Debate over an infrastructure bill may soon be underway, following last week’s release of a Republican alternative to the Biden administration’s $2 trillion infrastructure plan.
Logistics industry groups such as the American Trucking Associations (ATA) lauded the proposal as a step toward compromise on long overdue federal action on infrastructure spending, while others said they hope a final bill will improve the nation’s roads, bridges, airports, and railways as well as address technology concerns.
Released in late March, the Biden plan aims to modernize transportation infrastructure and expand broadband access, but it also includes spending on caregiving initiatives, manufacturing, affordable housing, and schools, among others. A group of Republican senators released a $586 billion proposal last Thursday that more narrowly addresses infrastructure, focusing spending on roads, transit systems, and broadband internet.
David Powell, vice president of relocation services at Montway Auto Transport, a firm that utilizes trucking services to move automobiles across the country, says alleviating congestion on the nation’s highways should be job one in any infrastructure bill.
“Investing in infrastructure is important and here’s why: The backbone of our economy is moving products from point a to point b,” he explained, adding that disruptions and delays caused by traffic congestion in major cities and on highways nationwide can add up to higher costs for businesses like Montway. “As a company, we want something that’s efficient, so that we can provide best-in-class service [and dependability] for our customers. Dependability can come into question when truck drivers can’t get from point a to point b efficiently, effectively, and in a timely manner.”
Poor road conditions contribute to those bottlenecks. The American Society of Civil Engineers (ASCE) gave U.S. infrastructure an overall grade of ‘C-’ on its latest Infrastructure Report Card, which gauges the condition of the nation’s roads, bridges, railways, transit systems, and more every four years. The 2021 report marked the first time in 20 years the country received a grade in the C range, indicating mediocre conditions, according to ASCE. Grades ranged from a ‘B’ for rail to a ‘D-’ for transit, with roads scoring in the ‘D’ range. For Montway Auto, those conditions can mean added costs—in rental car charges if they’ve failed to deliver on time due to delays, and in higher insurance costs when crumbling roads contribute to cargo damage.

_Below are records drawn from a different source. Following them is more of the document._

(** ** Recovery *)

(** [pss_active] is the answer of the session manager for the ring. *)
Definition is_ring_reshare_in_progress (pss_active : bytes -> bool) (ring_pk_bytes : bytes) : bool :=
  match G1Affine_from_bytes (F := F) (G := G) ring_pk_bytes with
  | Ok ring_pk => pss_active (point_to_string ring_pk)
  | _ => false
  end.

Definition finalize_reencryption (pss_active : bytes -> bool) (verified_shares : list (PubShare G)) (ring : RingConfig)
    (secret_bytes : bytes) : pre_result bytes :=
  let got := Z.of_nat (length verified_shares) in
  reject ((got <? rc_threshold ring) && is_ring_reshare_in_progress pss_active (rc_ring_pk_bytes ring))
    PreReshareInProgress ;?
  reject (got <? rc_threshold ring) (PreInsufficientShares got (rc_threshold ring)) ;?
  let? xnc_cmt_opt := map_err (recover (F := F) verified_shares (rc_threshold ring) (rc_total_participants ring))
    (PreRecoveryFailed "Failed to recover commitment: {}") in
  let? xnc_cmt := ok_or xnc_cmt_opt (PreRecoveryFailed "Recovery returned None") in
  let? xnc_cmt_bytes := map_err (G1Affine_to_bytes xnc_cmt) (PreSerialization "Failed to serialize xnc_cmt: {}") in
  let? secret := ok_or (Secret_from_str secret_bytes) (PreDeserialization "Failed to deserialize secret: {}") in
  ok_or (PreResponse_to_vec (hex_encode xnc_cmt_bytes) secret) (PreSerialization "Failed to serialize response: {}").

(** The pipeline: what [arrivals] and [stored] stand for is above. *)
Definition initiate_reencryption_inner (fuel : nat) (version : Z) (storage : St) (pss_active : bytes -> bool)
    (request_id : bytes) (ring : RingConfig) (secret_bytes : bytes) (self_in_list : bool) (actual_peer_count : Z)
    (ctx : PreRequestContext) (binding : PreReportBinding) (context : ReaderAuthorizationContext)
    (arrivals : list Arrival) (stored : option (list (option Z * AuthenticatedResponse PreMessage)))
    (rng : Rng F) : method ReportingState PreError (bytes * Rng F) :=
  let! material := m_lift (resolve_reencryption_material storage ring self_in_list actual_peer_count) in
  let! request := m_lift (resolve_reencryption_request ctx secret_bytes) in
  let! '(local, rng1) := m_lift (compute_local_reencryption_share fuel self_in_list material request ctx context rng) in
  let shares := match local with Some share => [share] | None => [] end in
  let! reporting := m_get in
  let '(outcome, st) := collect_network_reencryption_shares version request_id ring ctx binding material request
    (Z.of_nat (length shares)) arrivals stored (MkCollectState (list_to_set (pub_i <$> shares)) shares 0 reporting) in
  m_modify (fun _ => cl_reporting st) ;!
  m_lift outcome ;!
  let! response := m_lift (finalize_reencryption pss_active (cl_shares st) ring secret_bytes) in
  m_ret (response, rng1).

(** The request with its entry of the response table.  [during] is what the
    exchanges and the protocol handler do to the table until the collection
    takes the entry, [clock] the readings of the clock the checks of the stored
    responses take.  When the pipeline fails before it takes the entry, removing
    it is what is left to do, so taking it first changes nothing. *)
Definition initiate_reencryption (fuel : nat) (version : Z) (node_key local_peer_id : bytes) (storage : St)
    (pss_active : bytes -> bool) (max_entries : nat) (now : Instant) (request_id : bytes) (ring : RingConfig)
    (secret_bytes : bytes) (ctx : PreRequestContext) (binding : PreReportBinding) (context : ReaderAuthorizationContext)
    (arrivals : list Arrival) (during : response_table -> response_table) (clock : nat -> option Z) (rng : Rng F) :
    method InitiatorState PreError (bytes * Rng F) := fun s =>
  let self_in_list := bool_decide (is_Some (determine_session_node_id node_key (rc_peer_node_keys ring))) in
  let peers := Z.of_nat (length (rc_peer_ids ring)) in
  match if self_in_list then usize_sub peers 1 else Ok peers with
  | Ok actual_peer_count =>
      let expected_peers := filter (fun pid => is_self_peer_id local_peer_id pid = false) (rc_peer_ids ring) in
      match init_response_for_version max_entries now version request_id expected_peers (is_responses s) with
      | (InitCreated, map) =>
          let '(taken, map) := take_authenticated_responses_for_version version request_id (during map) in
          let stored := imap (fun i r => (clock i, r)) <$> taken in
          let '(result, reporting) := initiate_reencryption_inner fuel version storage pss_active request_id ring
            secret_bytes self_in_list actual_peer_count ctx binding context arrivals stored rng (is_reporting s) in
          (result, MkInitiatorState (remove_response_for_version version request_id map) reporting)
      | (InitAlreadyExists, map) =>
          (Err (PreProtocolError "PRE response state already exists for request {request_id}"),
           MkInitiatorState map (is_reporting s))
      | (InitLimitReached, map) =>
          (Err (PreProtocolError "PRE response limit exceeded, too many pending requests"),
           MkInitiatorState map (is_reporting s))
      end
  | other => (let? _ := other in Panic, s)
  end.
End Initiator.
(* ===== verification/SignRelease.v ===== *)
(** * Theorems on the signing responder

    What a share of a signature shows about the request it answers, and that the
    responder uses its nonces as the one-use store promises: whatever requests
    reach it, in whatever order, no nonce goes into two shares. *)
From S2P Require Import Prelude Algebra Interpolation Primitives Codec Common Dkg Context Sigma Shares Pre Pet Signer.
From S2P Require Import ReportCodec ReportStatements ReportDkg ReportPet Evidence Identity NodeState Envelope Auth Routes Bulletin RingState PetNode Reporting Relay PetProtocol PreNode SignHelpers Registry SignNode SignResponder.
Import NonceStates.

Section Release.
Context {F G S P Signature Share NonceCommitment SigningState : Type} {SF : ScalarField F} {CG : CurveGroup F G}.
Context {BL : Blst F G S P} {TS : ThresholdSigner F G Signature Share NonceCommitment SigningState} {SHA : Sha2}.
Context {HX : Hex} {EC : Ecdsa} {DJ : DocumentJson} {PJ : PetJson} {SJ : StateJson} {AZ : Authz} {AH : AuthzHistory}.
Context {JW : JwtLib SignClaims} {HO : HashOrder} {PR : Prost} {IJ : RingIndexJson} {PD : PointDisplay G}.
Context {St Post : Type} {LS : LocalStorage St} {BP : BulletinPosts Post} {DP : DocumentPosts Post}.
Context {KP : DerivationPosts Post} {BJ : PostJson Post}.
Context (validate_dkg_evidence : ReportEnvelope -> ReportValidationContext St Post -> RingPayload ->
  InvalidCryptoResponse -> report_result unit).

Section Node.
Context (app : SignApp St Post).
Abbreviation view := (sa_view app).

“If I’m drastically late, I have to pay for a rental car, or I could lose an account if a VIP is extremely frustrated,” Powell said. “It all adds up.”
Technology is also high on the list of industry concerns, particularly expanding broadband coverage to rural areas and implementing fifth generation (5G) wireless networks, said Chris Wolfe, CEO of asset management solutions provider PowerFleet.
“I think the way I see the bill interpreting infrastructure goes way beyond cement and steel,” he said, referring to the Biden plan as a holistic approach and adding that what remains after negotiations will be key to responding to years of underinvesting in the nation’s infrastructure needs. “Technology should be in there, especially connecting rural areas with 5G.”
5G networks provide greater bandwidth and higher speed, allow more devices to be connected to a network, and can improve communication inside facilities, on interstate highways, and every place in between. PowerFleet offers a suite of 5G-ready products, including electronic-logging devices (ELDs) and asset-tracking and condition-monitoring devices.
José Holguín-Veras, director of the Center for Infrastructure, Transportation, and the Environment at Rensselaer Polytechnic Institute, agrees that expanding broadband and 5G is an important part of any infrastructure bill. The Internet has become like another utility, he explains; expanding access to and improving it benefits business as well broader society.
“The U.S. government invests billions of dollars improving a water system in Appalachia or Mississippi,” he said, reasoning that internet service has become vital for communities everywhere as well, especially in light of the Covid-19 pandemic and a resulting need to shop, work, and go to school remotely. From a business perspective, he says such investments can boost automation and other technology-driven goals. “If the government provides the right incentive for internet infrastructure … it [will] make business sense and can benefit people in general.”